EXERCISE GOAL:
Your task is to write out exactly the lines of the listing below, from the first down to the line that holds "From S2P Require Import Prelude".

ENTRIES SUPPLIED:

---------------

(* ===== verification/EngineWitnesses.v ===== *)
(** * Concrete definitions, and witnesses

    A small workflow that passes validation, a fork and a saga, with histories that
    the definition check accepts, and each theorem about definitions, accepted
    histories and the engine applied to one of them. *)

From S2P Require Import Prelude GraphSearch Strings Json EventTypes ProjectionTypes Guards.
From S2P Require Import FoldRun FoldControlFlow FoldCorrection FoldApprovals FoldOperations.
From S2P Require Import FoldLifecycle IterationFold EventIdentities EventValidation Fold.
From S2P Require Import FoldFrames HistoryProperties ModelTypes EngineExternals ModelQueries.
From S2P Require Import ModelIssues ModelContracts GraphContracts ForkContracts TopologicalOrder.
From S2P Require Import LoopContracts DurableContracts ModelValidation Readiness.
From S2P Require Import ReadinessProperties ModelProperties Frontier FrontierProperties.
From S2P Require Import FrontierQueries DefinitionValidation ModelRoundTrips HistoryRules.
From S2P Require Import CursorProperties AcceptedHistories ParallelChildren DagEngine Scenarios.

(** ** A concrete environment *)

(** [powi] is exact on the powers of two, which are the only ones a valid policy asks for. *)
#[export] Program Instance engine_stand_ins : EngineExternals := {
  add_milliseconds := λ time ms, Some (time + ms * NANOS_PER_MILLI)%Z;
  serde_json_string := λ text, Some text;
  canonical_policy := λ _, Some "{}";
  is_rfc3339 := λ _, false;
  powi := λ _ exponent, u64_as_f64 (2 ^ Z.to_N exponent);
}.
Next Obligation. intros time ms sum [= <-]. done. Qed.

---------------

WRITTEN REPLY:
(* ===== verification/EngineWitnesses.v ===== *)
(** * Concrete definitions, and witnesses

    A small workflow that passes validation, a fork and a saga, with histories that
    the definition check accepts, and each theorem about definitions, accepted
    histories and the engine applied to one of them. *)

From S2P Require Import Prelude GraphSearch Strings Json EventTypes ProjectionTypes Guards.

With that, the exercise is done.